A morte do último rei português... morte natural... ou não?

Londres acordava envolta em neblina naquele 2 de julho de 1932. O jardim de Fulwell Park ainda estava molhado do orvalho da noite quando o coração de D. Manuel II parou. O último rei de Portugal, que no dia anterior jogara ténis com a vitalidade de sempre, era encontrado morto poucas horas depois, sem testemunhas diretas do momento final. Tinha apenas quarenta e dois anos.
As notícias chegaram a Lisboa envoltas em silêncio e perplexidade. Um rei jovem, saudável, que praticava desporto, morria de repente, e logo em Londres, a cidade onde escolhera viver o seu exílio com serenidade. As versões multiplicaram-se como ecos desencontrados. Uns falaram de angina de peito, outros de edema da glote, outros ainda de asfixia súbita. Nenhuma versão convenceu por inteiro. Há quem diga que sentira uma simples dor de garganta na véspera, que mandou vir o médico, que este o aconselhou a descansar. Mas também há quem afirme que nessa mesma noite participou num jantar, conversou animadamente e parecia em plena forma.
Fulwell Park ficou envolto num mistério que o tempo não dissipou. Há quem recorde que a rainha, D. Augusta Vitória,mulher de D. Manuel II, se encontrava ausente e que o rei estava apenas com os criados. Foi um deles, segundo alguns relatos, quem o encontrou inanimado. Outros afirmam que o médico chegara demasiado tarde e que, com uma simples traqueotomia, poderia ter salvado a vida do monarca. A incerteza permanece, alimentada por silêncios, contradições e pela ausência de relatórios médicos claros.

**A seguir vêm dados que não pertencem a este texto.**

(** ** Game.is_valid_move

    The query reads the game's stored state [self.state], whatever state the
    caller is working on. [player_i] is an index that [enumerate] hands out,
    so it is never negative. *)

(** The [for j, other_player in enumerate(...)] scan, from index [j]. *)
Fixpoint occupied_by_other (j : nat) (others : list Piece) (player_i : nat) (c : cell)
  : bool :=
  match others with
  | [] => false
  | other_player :: rest =>
      if bool_decide (j ≠ player_i) && bool_decide (position other_player = c)
      then true
      else occupied_by_other (S j) rest player_i c
  end.

Definition is_valid_move (self : Game) (row col : Z) (player_i : nat) : outcome bool :=
  if bool_decide (row < 0)%Z || bool_decide (row >= rows self)%Z
     || bool_decide (col < 0)%Z || bool_decide (col >= cols self)%Z
  then Ret false
  else if bool_decide ((row, col) ∈ walls (state self)) then Ret false
  else if occupied_by_other 0 (players (state self)) player_i (row, col) then Ret false
  else
    reached ← subscript (reached_goal (state self)) player_i;
    if reached : bool then
      goal ← subscript (goals (state self)) player_i;
      if bool_decide ((row, col) ≠ position goal) then Ret false else Ret true
    else Ret true.

(** ** Game.simulate_move *)

(** The [while True] loop of one player: the loop state is the working copy
    and the current cell. *)
Fixpoint slide_loop (fuel : nat) (self : Game) (r_row c_col : Z) (i : nat)
    (cloned_state : GameState) (current : cell) : outcome (GameState * cell) :=
  match fuel with
  | O => Timeout
  | S fuel' =>
      let next := (current.1 + r_row, current.2 + c_col)%Z in
      valid ← is_valid_move self next.1 next.2 i;
      if negb valid then Ret (cloned_state, current)
      else
        let current := next in
        goal ← subscript (goals cloned_state) i;
        if bool_decide (current = position goal) then
          Ret (mkGameState (walls cloned_state) (goals cloned_state)
                 (players cloned_state) (<[i := true]> (reached_goal cloned_state)),
               current)
        else slide_loop fuel' self r_row c_col i cloned_state current
  end.

(** Every step that the loop takes lands inside the grid, so a slide along a
    direction that is not (0, 0) makes at most [max rows cols] steps and one
    failed check; along (0, 0) the Python loop stops at once or never. *)
Definition slide_fuel (self : Game) : nat :=
  S (Z.to_nat (Z.max (rows self) (cols self))).

Definition slide (self : Game) (r_row c_col : Z) (i : nat)
    (cloned_state : GameState) (current : cell) : outcome (GameState * cell) :=
  slide_loop (slide_fuel self) self r_row c_col i cloned_state current.

(** The body of [for i, player in enumerate(cloned_state.players)]. *)
Definition move_player (self : Game) (r_row c_col : Z) (i : nat)
    (acc : GameState * list GameState) : outcome (GameState * list GameState) :=
  let '(cloned_state, new_states) := acc in
  reached ← subscript (reached_goal cloned_state) i;
  if reached : bool then Ret (cloned_state, new_states)
  else
    player ← subscript (players cloned_state) i;
    '(cloned_state, current) ← slide self r_row c_col i cloned_state (position player);
    if bool_decide (current ≠ position player) then
      let cloned_state :=
        mkGameState (walls cloned_state) (goals cloned_state)
          (<[i := mkPiece current]> (players cloned_state)) (reached_goal cloned_state) in
      Ret (cloned_state, new_states ++ [cloned_state])
    else Ret (cloned_state, new_states).

(** The working copy after the loop, with the successors. *)
Definition simulate_players (self : Game) (current_state : GameState) (r_row c_col : Z)
  : outcome (GameState * list GameState) :=
  for_each (move_player self r_row c_col)
    (seq 0 (length (players current_state))) (current_state, []).

Definition simulate_move (self : Game) (current_state : GameState) (r_row c_col : Z)
  : outcome (list GameState) :=
  '(_, new_states) ← simulate_players self current_state r_row c_col;
  Ret new_states.

(** *** The move simulator as the design document words it

    Rule 5 of the design document has the validity checks of a call made
    against the working copy, so that a player sees the moves applied before
    its own. The three definitions below follow those words (they are
    [slide_loop], [move_player] and [simulate_move] with the working copy in
    the place of the stored state) and serve for comparison with the code
    only. *)
Fixpoint slide_loop_on_copy (fuel : nat) (self : Game) (r_row c_col : Z) (i : nat)
    (cloned_state : GameState) (current : cell) : outcome (GameState * cell) :=
  match fuel with
  | O => Timeout
  | S fuel' =>
      let next := (current.1 + r_row, current.2 + c_col)%Z in
      valid ← is_valid_move (mkGame (rows self) (cols self) cloned_state)
                 next.1 next.2 i;
      if negb valid then Ret (cloned_state, current)
      else
        let current := next in
        goal ← subscript (goals cloned_state) i;
        if bool_decide (current = position goal) then
          Ret (mkGameState (walls cloned_state) (goals cloned_state)
                 (players cloned_state) (<[i := true]> (reached_goal cloned_state)),
               current)
        else slide_loop_on_copy fuel' self r_row c_col i cloned_state current
  end.

Definition move_player_on_copy (self : Game) (r_row c_col : Z) (i : nat)
    (acc : GameState * list GameState) : outcome (GameState * list GameState) :=
  let '(cloned_state, new_states) := acc in
  reached ← subscript (reached_goal cloned_state) i;
  if reached : bool then Ret (cloned_state, new_states)
  else
    player ← subscript (players cloned_state) i;
    '(cloned_state, current) ←
      slide_loop_on_copy (slide_fuel self) self r_row c_col i cloned_state
        (position player);
    if bool_decide (current ≠ position player) then
      let cloned_state :=
        mkGameState (walls cloned_state) (goals cloned_state)
          (<[i := mkPiece current]> (players cloned_state)) (reached_goal cloned_state) in
      Ret (cloned_state, new_states ++ [cloned_state])
    else Ret (cloned_state, new_states).

Definition simulate_move_on_copy (self : Game) (current_state : GameState)
    (r_row c_col : Z) : outcome (list GameState) :=
  '(_, new_states) ←
    for_each (move_player_on_copy self r_row c_col)
      (seq 0 (length (players current_state))) (current_state, []);
  Ret new_states.

(** ** Game.get_state: the canonical key *)

Definition key : Type := (list cell * list bool)%type.

Definition get_state (st : GameState) : key :=
  (position <$> players st, reached_goal st).

(** ** The searches *)

Definition moves : list (Z * Z) := [(-1, 0); (1, 0); (0, -1); (0, 1)]%Z.

(** What a search hands back: the path or None, the pop counter, the trace. *)
Definition answer : Type := (option (list GameState) * nat * list GameState)%type.

(** [stack.pop()] takes the last element of a list. *)
Definition list_pop {A : Type} (l : list A) : option (A * list A) :=
  match reverse l with
  | [] => None
  | a :: r => Some (a, reverse r)
  end.

(** [queue.popleft()] takes the first. *)
Definition popleft {A : Type} (l : list A) : option (A * list A) :=
  match l with
  | [] => None
  | a :: r => Some (a, r)
  end.

(** The loop state of dfs and bfs: frontier, visited, visited_states,
    nodes_visited. *)
Definition frontier : Type := list (GameState * list GameState).
Definition loop_state : Type := (frontier * gset key * list GameState * nat)%type.

(** The two nested [for] loops that push every successor. *)
Definition push_successors (self : Game) (current_state : GameState)
    (path : list GameState) (fr : frontier) : outcome frontier :=
  for_each (λ '(move_row, move_col) fr,
      new_states ← simulate_move self current_state move_row move_col;
      Ret (foldl (λ fr new_state, fr ++ [(new_state, path ++ [current_state])])
             fr new_states))
    moves fr.
(** * Verification of the request pipeline of package [rest] (src/rest/net.go)

    A shallow embedding of the caching and connection-reuse code of the
    [rest] package: the freshness evaluator ([setTTL], [setLastModified],
    [setETag]), the header injection of [setParams], the connection pool of
    [connect] and the dispatch pipeline [doRequest].  Go reference types
    (maps, pointers to structs) live in an explicit heap so that aliasing
    between the builder's header map, request headers, cached responses and
    shared transports is visible. *)

From Stdlib Require Import ZArith String Ascii List Bool Lia.
From stdpp Require Import base gmap strings list.

Open Scope Z_scope.

(* ================================================================== *)
(** ** Byte and string helpers (Go strings are byte strings) *)

Module Str.

Definition code (c : ascii) : Z := Z.of_nat (nat_of_ascii c).

Definition isDigit (c : ascii) : bool := (48 <=? code c) && (code c <=? 57).

Definition digitVal (c : ascii) : Z := code c - 48.

(** ASCII lower-casing, as used by the case-insensitive [match] of package
    time. *)
Definition lower (c : ascii) : ascii :=
  if (65 <=? code c) && (code c <=? 90)
  then ascii_of_nat (nat_of_ascii c + 32) else c.

Definition upper (c : ascii) : ascii :=
  if (97 <=? code c) && (code c <=? 122)
  then ascii_of_nat (nat_of_ascii c - 32) else c.

Definition ch (c : ascii) : string := String c EmptyString.

(** Decimal rendering of a non-negative integer, most significant digit
    first. *)
Fixpoint digits_aux (fuel : nat) (n : Z) (acc : string) : string :=
  match fuel with
  | O => acc
  | S f =>
      let d := ascii_of_nat (Z.to_nat (48 + n mod 10)) in
      if n <? 10 then String d acc else digits_aux f (n / 10) (String d acc)
  end.

Definition itoa (n : Z) : string := digits_aux 64 n EmptyString.

(** Left padding with '0' up to [width] characters. *)
Fixpoint pad0 (k : nat) (s : string) : string :=
  match k with O => s | S k' => String "0" (pad0 k' s) end.

Definition padTo (width : nat) (s : string) : string :=
  pad0 (width - String.length s) s.

End Str.

(* ================================================================== *)
(** ** Package time: the parts of [time.Parse] and [Time.Format] used by
    the code.  An instant is a number of nanoseconds since
    1970-01-01T00:00:00 UTC; [time.Parse] without a zone element yields a
    UTC time, so no location is recorded. *)

Module GoTime.

(** Days since 1970-01-01 of a proleptic Gregorian date (month 1..12). *)
Definition days_from_civil (y m d : Z) : Z :=
  let y' := if m <=? 2 then y - 1 else y in
  let era := y' / 400 in
  let yoe := y' - era * 400 in
  let mp := if 2 <? m then m - 3 else m + 9 in
  let doy := (153 * mp + 2) / 5 + d - 1 in
  let doe := yoe * 365 + yoe / 4 - yoe / 100 + doy in
  era * 146097 + doe - 719468.

(** The inverse: (year, month, day) of a day number. *)
Definition civil_from_days (z0 : Z) : Z * Z * Z :=
  let z := z0 + 719468 in
  let era := z / 146097 in
  let doe := z - era * 146097 in
  let yoe := (doe - doe / 1460 + doe / 36524 - doe / 146096) / 365 in
  let y := yoe + era * 400 in
  let doy := doe - (365 * yoe + yoe / 4 - yoe / 100) in
  let mp := (5 * doy + 2) / 153 in
  let d := doy - (153 * mp + 2) / 5 + 1 in
  let m := if mp <? 10 then mp + 3 else mp - 9 in
  (if m <=? 2 then y + 1 else y, m, d).

Definition isLeap (y : Z) : bool :=
  (y mod 4 =? 0) && (negb (y mod 100 =? 0) || (y mod 400 =? 0)).

(** [daysIn(month, year)]. *)
Definition daysIn (m y : Z) : Z :=
  if m =? 2 then (if isLeap y then 29 else 28)
  else if (m =? 4) || (m =? 6) || (m =? 9) || (m =? 11) then 30 else 31.

Definition sec_ns : Z := 1000000000.

(** [time.Date(year, month, day, hour, min, sec, nsec, time.UTC)] for
    in-range fields. *)
Definition date (y mo d h mi s ns : Z) : Z :=
  ((days_from_civil y mo d * 86400) + h * 3600 + mi * 60 + s) * sec_ns + ns.

Definition shortDayNames : list string :=
  ["Sun"; "Mon"; "Tue"; "Wed"; "Thu"; "Fri"; "Sat"]%string.

Definition shortMonthNames : list string :=
  ["Jan"; "Feb"; "Mar"; "Apr"; "May"; "Jun"; "Jul"; "Aug"; "Sep"; "Oct";
   "Nov"; "Dec"]%string.

(** Layout elements ([std*] constants of package time) recognised here:
    those that the layouts of this file are made of. *)
Inductive std :=
| stdWeekDay     (* Mon *)
| stdMonth       (* Jan *)
| stdNumMonth    (* 1 *)
| stdZeroMonth   (* 01 *)
| stdDay         (* 2 *)
| stdZeroDay     (* 02 *)
| stdHour        (* 15 *)
| stdMinute      (* 4 *)
| stdZeroMinute  (* 04 *)
| stdSecond      (* 5 *)
| stdZeroSecond  (* 05 *)
| stdLongYear.   (* 2006 *)

Inductive piece := PLit (c : ascii) | PStd (s : std).

(** [nextStdChunk], one element at a time, for the elements above; every
    other byte is literal text. *)
Fixpoint pieces (l : string) : list piece :=
  match l with
  | EmptyString => []
  | String "M" (String "o" (String "n" r)) => PStd stdWeekDay :: pieces r
  | String "J" (String "a" (String "n" r)) => PStd stdMonth :: pieces r
  | String "0" (String "1" r) => PStd stdZeroMonth :: pieces r
  | String "0" (String "2" r) => PStd stdZeroDay :: pieces r
  | String "0" (String "4" r) => PStd stdZeroMinute :: pieces r
  | String "0" (String "5" r) => PStd stdZeroSecond :: pieces r
  | String "1" (String "5" r) => PStd stdHour :: pieces r
  | String "1" r => PStd stdNumMonth :: pieces r
  | String "2" (String "0" (String "0" (String "6" r))) => PStd stdLongYear :: pieces r
  | String "2" r => PStd stdDay :: pieces r
  | String "4" r => PStd stdMinute :: pieces r
  | String "5" r => PStd stdSecond :: pieces r
  | String c r => PLit c :: pieces r
  end.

O contexto histórico torna tudo mais inquietante. Portugal vivia ainda na sombra do regicídio de 1908, das conspirações e do sangue derramado no Terreiro do Paço. O assassinato de Sidónio Pais, em 1918, estava ainda fresco na memória. As sociedades secretas em Portugal contavam então mais de trinta mil membros e moviam-se com influência nas estruturas do poder. O nome de D. Manuel, mesmo longe, continuava a ser símbolo de uma legitimidade que muitos queriam esquecer. É legítimo perguntar se o seu desaparecimento súbito serviu algum propósito mais amplo do que a simples fatalidade biológica.
A vida de D. Manuel em Londres fora calma, mas nunca irrelevante. Manteve contactos com monárquicos, apoiou instituições culturais portuguesas e mostrou sempre interesse pelo futuro da pátria. Era um homem instruído, moderado, respeitado. Morreu sem descendência, e com ele extinguiu-se a linha direta dos Braganças. A morte, ao contrário da vida, veio sem aviso e com demasiadas versões.
Há pormenores que a História não consegue arrumar. Um rei deportado que morre subitamente, num país estrangeiro, após um dia de lazer, sem testemunhas próximas e com diagnósticos divergentes. Um corpo trasladado semanas depois, envolto na antiga bandeira azul e branca, recebido em Lisboa por uma multidão silenciosa. Um país dividido entre o respeito e a desconfiança, entre a memória da monarquia e o receio das sombras do passado.
A História oficial dirá sempre que D. Manuel II morreu de causas naturais. Mas a História raramente é oficial. Entre a angina e o envenenamento, entre o erro médico e a mão invisível da política, resta o perfume da dúvida. O rei que perdeu o trono talvez tenha perdido também o direito a uma morte simples.
O nevoeiro de Londres dissipou-se nesse dia, mas nunca se dissipou a incerteza sobre o que aconteceu em Fulwell Park. E talvez seja assim que o último rei de Portugal continua a reinar — não sobre um país, mas sobre um mistério que o tempo ainda não conseguiu resolver.